On the night the group lead the crowd into an acapella of Flares Are Burning, their 2021 single about the struggle to make music and why they do what they do. It’s a beautiful song, one for the hooligans, and a chance for the crowd to show them love. The EP itself contains acoustic versions of Sound of Sirens, a fantastic BAA track that they smash out here in New Cross too, and the aforementioned Ghettoblaster. What’s remarkable about the EP is how good they are totally stripped back of the driving beats and hardcore stylings that make them so unique. They maintain that same intensity even with just an acoustic guitar.
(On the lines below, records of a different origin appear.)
Lemma keeps_done {A} (m : M S E A) s r s' : keeps m -> I s -> m s = (r, s') -> I s'.
Proof. intros H Hi Hm. specialize (H s Hi). by rewrite Hm in H. Qed.
Lemma keeps_preserves {A B} (f : S -> B) (m : M S E A) :
  preserves f m -> (forall s s', f s' = f s -> I s -> I s') -> keeps m.
Proof. intros Hp HI s Hs. eapply HI; [apply Hp|done]. Qed.
Lemma keeps_ret {A} (a : A) : keeps (ret a).
Proof. by intros s. Qed.
Lemma keeps_gets {A} (f : S -> A) : keeps (gets f).
Proof. by intros s. Qed.
Lemma keeps_modify (f : S -> S) : (forall s, I s -> I (f s)) -> keeps (modify f).
Proof. intros Hf s Hs. by apply Hf. Qed.
Lemma keeps_expect {A} (o : option A) : keeps (expect o).
Proof. by destruct o; intros s. Qed.
Lemma keeps_bind {A B} (m : M S E A) (k : A -> M S E B) :
  keeps m -> (forall a, keeps (k a)) -> keeps (bind m k).
Proof.
  intros Hm Hk s Hs. unfold bind. specialize (Hm s Hs).
  destruct (m s) as [[a|e|] s']; cbn in *; [by apply Hk|done..].
Qed.
Lemma keeps_for_each {A} (l : list A) k : (forall x, keeps (k x)) -> keeps (for_each l k).
Proof. intros Hk. induction l; cbn; [apply keeps_ret|]. by apply keeps_bind. Qed.
Lemma keeps_fold_each {A C} (l : list A) (k : C -> A -> M S E C) acc :
  (forall c x, keeps (k c x)) -> keeps (fold_each l acc k).
Proof.
  intros Hk. revert acc. induction l; intros acc; cbn; [apply keeps_ret|]. by apply keeps_bind.
Qed.
End Keeps.

(** Reads of record fields after updates. *)
Ltac field_step g h i f s :=
  first
    [ constr_eq g h; change (g (@update_field _ _ h i f s)) with (f (g s))
    | change (g (@update_field _ _ h i f s)) with (g s) ].
Ltac field_step_in H g h i f s :=
  first
    [ constr_eq g h; change (g (@update_field _ _ h i f s)) with (f (g s)) in H
    | change (g (@update_field _ _ h i f s)) with (g s) in H ].
Ltac fields :=
  repeat (cbv beta; match goal with
  | |- context [?g (@update_field _ _ ?h ?i ?f ?s)] => field_step g h i f s
  | H : context [?g (@update_field _ _ ?h ?i ?f ?s)] |- _ => field_step_in H g h i f s
  end); cbv beta in *.

(** The same in the goal only, for the fields of a record, by equations
    proved for a variable storage: no conversion looks into the storage that
    is read, so it stays fast on long sequences of writes. *)
Ltac read_eq g h i f s E :=
  first
    [ constr_eq g h;
      assert (forall x, g (@update_field _ _ h i f x) = f (g x)) as E by (intros; reflexivity)
    | assert (forall x, g (@update_field _ _ h i f x) = g x) as E by (intros; reflexivity) ].
Ltac reads :=
  repeat (cbv beta; match goal with
  | |- context [?g (@update_field _ _ ?h ?i ?f ?s)] =>
      let _ := constr:(_ : Field g) in
      let E := fresh in read_eq g h i f s E; rewrite (E s); clear E
  end); cbv beta.

Create HintDb frame.

(** [preserves f m] by going through [m], unfolding the definitions it calls. *)
Ltac unfold_head m :=
  lazymatch m with
  | ?f _ => unfold_head f
  | ?f => unfold f
  end.
Ltac frame_step :=
  lazymatch goal with
  | |- forall _, _ => intros
  | |- preserves _ (bind _ _) => apply preserves_bind
  | |- preserves _ (ret _) => apply preserves_ret
  | |- preserves _ (fail _) => apply preserves_fail
  | |- preserves _ trap => apply preserves_trap
  | |- preserves _ (gets _) => apply preserves_gets
  | |- preserves _ (ensure _ _) => apply preserves_ensure
  | |- preserves _ (ok_or _ _) => apply preserves_ok_or
  | |- preserves _ (expect _) => apply preserves_expect
  | |- preserves _ (modify _) =>
      first [ apply preserves_modify; reflexivity | solve [eauto 2 with frame nocore] ]
  | |- preserves _ (attempt _) => apply preserves_attempt
  | |- preserves _ (for_each _ _) => apply preserves_for_each
  | |- preserves _ (fold_each _ _ _) => apply preserves_fold_each
  | |- preserves _ (lift _ _ _) => apply preserves_lift; reflexivity
  | |- preserves _ (match ?x with _ => _ end) => destruct x
  | |- preserves _ (let x := ?v in @?k x) =>
      let y := fresh x in set (y := v); cbv beta; clearbody y
  | |- preserves _ ?m => solve [eauto 2 with frame nocore] || unfold_head m
  end.
Ltac frame := repeat (cbv beta; frame_step).

(** One step of [safe]. *)
Ltac safe_step :=
  lazymatch goal with
  | |- safe (bind _ _) _ _ => apply safe_bind
  | |- safe (ret _) _ _ => apply safe_ret
  | |- safe (fail _) _ _ => apply safe_fail
  | |- safe (gets _) _ _ => apply safe_gets
  | |- safe (modify _) _ _ => apply safe_modify
  | |- safe (ensure _ _) _ _ => apply safe_ensure; intros ?
  | |- safe (ok_or _ _) _ _ => apply safe_ok_or; intros ? ?
  | |- safe (match ?x with _ => _ end) _ _ => destruct x eqn:?
  end; cbv beta.

(** One step of [runs]. *)
Ltac wp_step :=
  lazymatch goal with
  | |- runs (bind _ _) _ _ => apply runs_bind
  | |- runs (ret _) _ _ => apply runs_ret
  | |- runs (gets _) _ _ => apply runs_gets
  | |- runs (modify _) _ _ => apply runs_modify
  | |- runs (ensure _ _) _ _ => apply runs_ensure; [try done|]
  | |- runs (ok_or _ _) _ _ => eapply runs_ok_or; [try eassumption; try done|]
  | |- runs (expect _) _ _ => eapply runs_expect; [try eassumption; try done|]
  | |- runs (attempt _) _ _ => apply runs_attempt_ok
  end; cbv beta.
(** The pool and the selection after the replacement of a relayer: the two
    bounded containers have room, because an entry was removed from each. *)
Lemma replace_bonded_relayer_runs sv old new s (W : bool -> RmStorage Q -> Prop) :
  relay_inv s -> RelayerState s !! new = None -> old <> new ->
  Z.of_nat (length (RelayerPool s)) <= MAX_AUTHORITIES ->
  Z.of_nat (size (SelectedRelayers s)) <= MAX_AUTHORITIES ->
  (RelayerState s !! old = None -> W false s) ->
  (forall m s', RelayerState s !! old = Some m ->
     bonds_view s' = (<[rm_controller m := new]> (BondedController s),
                      <[new := m]> (delete old (RelayerState s)),
                      pool_without true old (RelayerPool s) ++ [mkRelayer new (rm_controller m)]) ->
     SelectedRelayers s' = (if decide (old ∈ SelectedRelayers s)
                            then {[new]} ∪ (SelectedRelayers s ∖ {[old]}) else SelectedRelayers s) ->
     W true s') ->
  runs (replace_bonded_relayer sv old new) s W.
Proof.
  intros Hi Hnew Hne Hpool Hsel Hnone Hsome. unfold replace_bonded_relayer, rmutate. wp_step. wp_step.
  unfold id. destruct (RelayerState s !! old) as [m|] eqn:E; [|wp_step; by apply Hnone].
  repeat wp_step. unfold replace_relayer_pool, remove_from_relayer_pool, rput. repeat wp_step. fields.
  fold (pool_without true old (RelayerPool s)).
  assert (length (pool_without true old (RelayerPool s)) < length (RelayerPool s))%nat as Hlt.
  { apply length_filter_lt with (mkRelayer old (rm_controller m)); [|cbn; tauto].
    apply (y_pool _ _ _ Hi). by apply (y_state _ _ _ Hi). }
  rewrite (proj2 (Nat.ltb_lt _ _)) by done. unfold add_to_relayer_pool, rput. repeat wp_step. fields.
  { unfold try_push. rewrite (proj2 (Z.ltb_lt _ _)) by lia. done. }
  repeat wp_step. unfold replace_selected_relayers, remove_from_selected_relayers, rput.
  repeat wp_step. fields. case_bool_decide as Hin.
  - unfold add_to_selected_relayers, rput. repeat wp_step. fields.
    rewrite try_insert_set_some.
    2: { right. rewrite size_difference, size_singleton by set_solver.
         assert (size (SelectedRelayers s) <> 0%nat) by (intros E0%size_empty_inv; set_solver). lia. }
    repeat wp_step. unfold refresh_latest_cached_relayers, replace_heartbeats, rmutate.
    repeat wp_step. eapply Hsome; [done|done|]. fields. by rewrite decide_True.
  - repeat wp_step. eapply Hsome; [done|done|]. fields. rewrite decide_False by done. set_solver.
Qed.

Lemma replace_relayer_keeps sv old new s s' b :
  relay_inv s -> RelayerState s !! new = None -> old <> new ->
  Z.of_nat (length (RelayerPool s)) <= MAX_AUTHORITIES ->
  Z.of_nat (size (SelectedRelayers s)) <= MAX_AUTHORITIES ->
  replace_bonded_relayer sv old new s = (Done b, s') -> relay_inv s'.
Proof.
  intros Hi Hnew Hne Hp Hsel Hs.
  enough (runs (replace_bonded_relayer sv old new) s (fun _ s' => relay_inv s')) as Hr.
  { unfold runs in Hr. by rewrite Hs in Hr. }
  apply replace_bonded_relayer_runs; try done. intros m s1 Hm Hv _.
  unfold bonds_view in Hv. injection Hv as H1 H2 H3. unfold relay_inv. rewrite H1, H2, H3.
  by apply relay_ok_new_relayer.
Qed.

(** ** The steps of the relay manager *)

(** Calls, and the functions the staking pallet calls. A controller is moved
    to an account that controls no relayer and a relayer to an account that is
    none: [set_controller] and [set_relayer] check it. *)
Inductive relay_step : RmStorage Q -> RmStorage Q -> Prop :=
| rs_join r c s s' : rm_join_relayers r c s = (Done tt, s') -> relay_step s s'
| rs_leave c s s' : rm_leave_relayers c s = (Done tt, s') -> relay_step s s'
| rs_controller old new s s' : BondedController s !! new = None ->
    rm_replace_bonded_controller old new s = (Done tt, s') -> relay_step s s'
| rs_relayer sv old new b s s' : RelayerState s !! new = None -> old <> new ->
    Z.of_nat (length (RelayerPool s)) <= MAX_AUTHORITIES ->
    Z.of_nat (size (SelectedRelayers s)) <= MAX_AUTHORITIES ->
    replace_bonded_relayer sv old new s = (Done b, s') -> relay_step s s'
| rs_kickout c s s' : rm_kickout_relayer c s = (Done tt, s') -> relay_step s s'
| rs_round r s s' : rm_refresh_round r s = (Done tt, s') -> relay_step s s'
| rs_selected r l s s' : rm_refresh_selected_relayers r l s = (Done tt, s') -> relay_step s s'
| rs_majority r s s' : refresh_majority r s = (Done tt, s') -> relay_step s s'
| rs_heartbeats sv s s' : rm_collect_heartbeats sv s = (Done tt, s') -> relay_step s s'
| rs_heartbeat sv o s s' : heartbeat sv o s = (Done tt, s') -> relay_step s s'
| rs_heartbeat_v2 sv o i h s s' : heartbeat_v2 sv o i h s = (Done tt, s') -> relay_step s s'
| rs_set_relayer o new s s' : set_relayer o new s = (Done tt, s') -> relay_step s s'
| rs_cancel o s s' : cancel_relayer_set o s = (Done tt, s') -> relay_step s s'.

Inductive relay_reachable : RmStorage Q -> Prop :=
| ry_start s : BondedController s = ∅ -> RelayerState s = ∅ -> RelayerPool s = [] ->
    relay_reachable s
| ry_step s s' : relay_reachable s -> relay_step s s' -> relay_reachable s'.

Lemma kickout_keeps c : keeps (relay_inv (Q := Q)) (rm_kickout_relayer c).
Proof. keep. Qed.
Lemma selected_keeps r l : keeps (relay_inv (Q := Q)) (rm_refresh_selected_relayers r l).
Proof. keep. Qed.
Lemma heartbeats_keeps sv : keeps (relay_inv (Q := Q)) (rm_collect_heartbeats sv).
Proof. keep. Qed.
Lemma heartbeat_keeps sv o : keeps (relay_inv (Q := Q)) (heartbeat sv o).
Proof. keep. Qed.
Lemma heartbeat_v2_keeps sv o i h : keeps (relay_inv (Q := Q)) (heartbeat_v2 sv o i h).
Proof. keep. Qed.
Lemma other_keeps :
  (forall r, keeps (relay_inv (Q := Q)) (rm_refresh_round r)) /\
  (forall r, keeps (relay_inv (Q := Q)) (refresh_majority r)) /\
  (forall o new, keeps (relay_inv (Q := Q)) (set_relayer o new)) /\
  (forall o, keeps (relay_inv (Q := Q)) (cancel_relayer_set o)).
Proof. split_and!; keep. Qed.

Lemma relay_step_inv s s' : relay_step s s' -> relay_inv s -> relay_inv s'.
Proof.
  intros Hstep Hi. destruct other_keeps as (H1 & H2 & H3 & H4).
  destruct Hstep; [by eapply join_keeps| |by eapply replace_controller_keeps|
    by eapply replace_relayer_keeps|..];
    (eapply keeps_done; [|exact Hi|eassumption]);
    eauto using leave_keeps, kickout_keeps, selected_keeps, heartbeats_keeps, heartbeat_keeps,
      heartbeat_v2_keeps.
Qed.
End Steps.

Section Theorems.
Context {Q : Type} `{!RelayEnv Q}.
Implicit Types s : RmStorage Q.

Lemma empty_relay_inv s :
  BondedController s = ∅ -> RelayerState s = ∅ -> RelayerPool s = [] -> relay_inv s.
Proof.
  intros H1 H2 H3. unfold relay_inv. rewrite H1, H2, H3. split; [done|done| |constructor].
  intros x. rewrite lookup_empty. split; [by intros ?%not_elem_of_nil|done].
Qed.


(** The delayed replacement of a relayer by an account that is not one
    never fails, so the [expect] of [handle_delayed_relayer_sets] holds; it
    tells whether the old account was a relayer, and then the controller, its
    metadata and its place in the selection pass to the new account. *)
Theorem replacement_succeeds sv old new s :
  relay_inv s -> RelayerState s !! new = None -> old <> new ->
  Z.of_nat (length (RelayerPool s)) <= MAX_AUTHORITIES ->
  Z.of_nat (size (SelectedRelayers s)) <= MAX_AUTHORITIES ->
  exists s', replace_bonded_relayer sv old new s = (Done (is_relayer s old), s') /\
    relay_inv s' /\
    forall m, RelayerState s !! old = Some m ->
      RelayerState s' = <[new := m]> (delete old (RelayerState s)) /\
      BondedController s' = <[rm_controller m := new]> (BondedController s) /\
      (old ∈ SelectedRelayers s ->
         SelectedRelayers s' = {[new]} ∪ (SelectedRelayers s ∖ {[old]})).
Proof.
  intros Hi Hnew Hne Hp Hsel.
  assert (runs (replace_bonded_relayer sv old new) s (fun b s' => b = is_relayer s old /\
    forall m, RelayerState s !! old = Some m ->
      RelayerState s' = <[new := m]> (delete old (RelayerState s)) /\
      BondedController s' = <[rm_controller m := new]> (BondedController s) /\
      (old ∈ SelectedRelayers s ->
         SelectedRelayers s' = {[new]} ∪ (SelectedRelayers s ∖ {[old]})))) as Hr.
  { unfold is_relayer. apply replace_bonded_relayer_runs; try done.
    - intros E. rewrite E. split; [by rewrite bool_decide_false by by intros []|done].
    - intros m s' Hm Hv Hs. unfold bonds_view in Hv. injection Hv as H1 H2 H3.
      rewrite Hm. split; [by rewrite bool_decide_true|]. intros m' [= <-].
      split_and!; [done..|]. intros Hin. by rewrite Hs, decide_True. }
  apply runs_iff in Hr as (b & s' & Hs & -> & Hm). exists s'. split_and!; [done| |done].
  by eapply replace_relayer_keeps.
Qed.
Though there’s no acoustic guitar in sight on stage (thank god) you can’t help but think that they might manage to turn even Wonderwall into an antifascist anthem if they put their minds to it. Although I could definitely live without hearing this.

Tearing up the stage they break into Never Walk Alone, another of my favourite tracks and a real highlight from the set. It’s a fucking genius tune that would go down a storm as much in a nightclub somewhere in Belgium as central Europe. Schengen to new iron curtain. If they needed a tune to truly unite the brother and sisterhood across borders this is the one. I took a break while writing this to dance around my living room with my cat to it, who thankfully has equally good taste as his mother and doesn’t mind a bounce of epic Eurobanger-proportions. At least I think he doesn’t.

Bringing it back to their second album, they start to round up the set with What We Do. It was hearing them play this live for the first time that sparked my now well-documented MDB obsession, and my abiding memory of the show is jumping around in the arms of fellow fans as we hugged and laughed and smashed the hell out of each other to this crowd favourite.

They end on Papers, Please! a pro-immigration pro-refugee tour-de-force against a system that allows the worst elements of humanity to move freely while children die at borders. There is a new urgency to this track, with another manufactured humanitarian crisis bubbling at the edges of Europe’s crumbling fortress. They take their signature crowd shot, deftly captured by my esteemed editor, before launching into Boltcutter. They bring out the boltcutter. All is good.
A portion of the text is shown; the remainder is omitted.